**TRY IT**
As the answer, give a copy of each line below that includes the word "whatever".

**EXERCISE INPUT**
—————
Lemma order_desc_sorted (l : list Row) :
  StronglySorted newer_or_equal (order_desc l).
Proof.
  induction l as [| r l IH]; simpl.
  - constructor.
  - now apply insert_desc_sorted.
Qed.

Lemma deliver_failed (db : Table) (e : string) (ev : ChangeEvent)
      (c : Component) :
  select_error db = Some e ->
  data (deliver db ev c) = data c /\ loading (deliver db ev c) = loading c.
Proof.
  intros He. unfold deliver, onEvent, fetchData, select_ordered.
  rewrite He. destruct (matches ev); split; reflexivity.
Qed.

(** X10: a fetch that succeeds shows every row of the table exactly once,
    newest first, and ends the loading state. *)
Theorem fetch_shows_rows_newest_first (db : Table) (c : Component) :
  select_error db = None ->
  exists l,
    data (fetchData db c) = Some l /\
    Permutation (rows db) l /\
    StronglySorted newer_or_equal l /\
    loading (fetchData db c) = false.
Proof.
  intros Hok. exists (order_desc (rows db)).
  unfold fetchData, select_ordered. rewrite Hok. cbn [data loading].
  split; [reflexivity |].
  split; [apply order_desc_perm |].
  split; [apply order_desc_sorted | reflexivity].
Qed.

Lemma fetch_shows_rows_newest_first_witness :
  exists l,
    data (mount table_ok) = Some l /\
    Permutation [r1; r2; r3] l /\
    StronglySorted newer_or_equal l /\
    loading (mount table_ok) = false.
Proof.
  apply (@fetch_shows_rows_newest_first table_ok initial). reflexivity.
Defined.

(** X11: while the select fails, nothing the component shows changes:
    whatever events arrive, data and loading flag stay as they were; a
    component whose first fetch failed keeps loading = true and no data. *)
Theorem failed_fetch_keeps_state (db : Table) (e : string)
        (evs : list ChangeEvent) (c : Component) :
  select_error db = Some e ->
  data (deliver_all db evs c) = data c /\
  loading (deliver_all db evs c) = loading c /\
  data (deliver_all db evs (mount db)) = None /\
  loading (deliver_all db evs (mount db)) = true.
Proof.
  intros He.
  assert (Hkeep : forall c0,
             data (deliver_all db evs c0) = data c0 /\
             loading (deliver_all db evs c0) = loading c0).
  { unfold deliver_all. induction evs as [| ev evs IH]; intros c0; simpl.
    - split; reflexivity.
    - destruct (IH (deliver db ev c0)) as [-> ->].
      apply (@deliver_failed db e ev c0 He). }
  destruct (Hkeep c) as [Hd Hl]. destruct (Hkeep (mount db)) as [Hd' Hl'].
  split; [exact Hd |]. split; [exact Hl |].
  rewrite Hd', Hl'. unfold mount, fetchData, select_ordered. rewrite He.
  split; reflexivity.
Qed.

Lemma failed_fetch_keeps_state_witness :
  loading (deliver_all table_down [insert_event; insert_event]
                       (mount table_down)) = true /\
  data (deliver_all table_down [insert_event; insert_event]
                    (mount table_down)) = None.
Proof.
  destruct (@failed_fetch_keeps_state table_down "connection lost"
              [insert_event; insert_event] initial eq_refl)
    as [_ [_ [Hd Hl]]].
  split; [exact Hl | exact Hd].
Defined.

Lemma deliver_all_ok_from (db : Table) (evs : list ChangeEvent)
      (c : Component) :
  select_error db = None ->
  data c = Some (order_desc (rows db)) -> loading c = false ->
  data (deliver_all db evs c) = Some (order_desc (rows db)) /\
  loading (deliver_all db evs c) = false.
Proof.
  intros Hok. unfold deliver_all. revert c.
  induction evs as [| ev evs IH]; intros c Hd Hl; simpl.
  - now split.
  - apply IH; unfold deliver, onEvent, fetchData, select_ordered;
      rewrite Hok; now destruct (matches ev).
Qed.

(** X12: on an unchanged table whose select succeeds, any sequence of
    events that holds at least one event of the subscribed table leaves the
    component, whatever its state before, with the rows of the table newest
    first and loading = false. *)
Theorem events_converge_to_table (db : Table) (evs : list ChangeEvent)
        (c : Component) :
  select_error db = None ->
  existsb matches evs = true ->
  data (deliver_all db evs c) = Some (order_desc (rows db)) /\
  loading (deliver_all db evs c) = false.
Proof.
  intros Hok. unfold deliver_all. revert c.
  induction evs as [| ev evs IH]; intros c Hev; simpl in *.
  - discriminate.
  - destruct (matches ev) eqn:Hm.
    + apply (@deliver_all_ok_from db evs (deliver db ev c) Hok);
        unfold deliver, onEvent, fetchData, select_ordered;
        rewrite Hm, Hok; reflexivity.
    + apply IH. exact Hev.
Qed.

Lemma events_converge_to_table_witness :
  data (deliver_all table_ok [foreign_event; insert_event; foreign_event]
                    initial) = Some [r2; r1; r3] /\
  loading (deliver_all table_ok [foreign_event; insert_event; foreign_event]
                       initial) = false.
Proof.
  apply (@events_converge_to_table table_ok
           [foreign_event; insert_event; foreign_event] initial);
    reflexivity.
Defined.


End RealtimeExtras.

(** ** Server actions *)

Section ServerActionFacts.
Import Js ServerActions.

Ltac step_action :=
  unfold createRecord, updateRecord, deleteRecord, ServerDataComponent,
    login, logout, bind, ret, auth_getUser, auth_signInWithPassword,
    auth_signOut, insert_item, update_item, delete_item, select_items,
    run_statement, redirect, throw, console_error, revalidatePath, emit,
    with_world, start.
—————
**ANSWER**
    whatever events arrive, data and loading flag stay as they were; a
    component, whatever its state before, with the rows of the table newest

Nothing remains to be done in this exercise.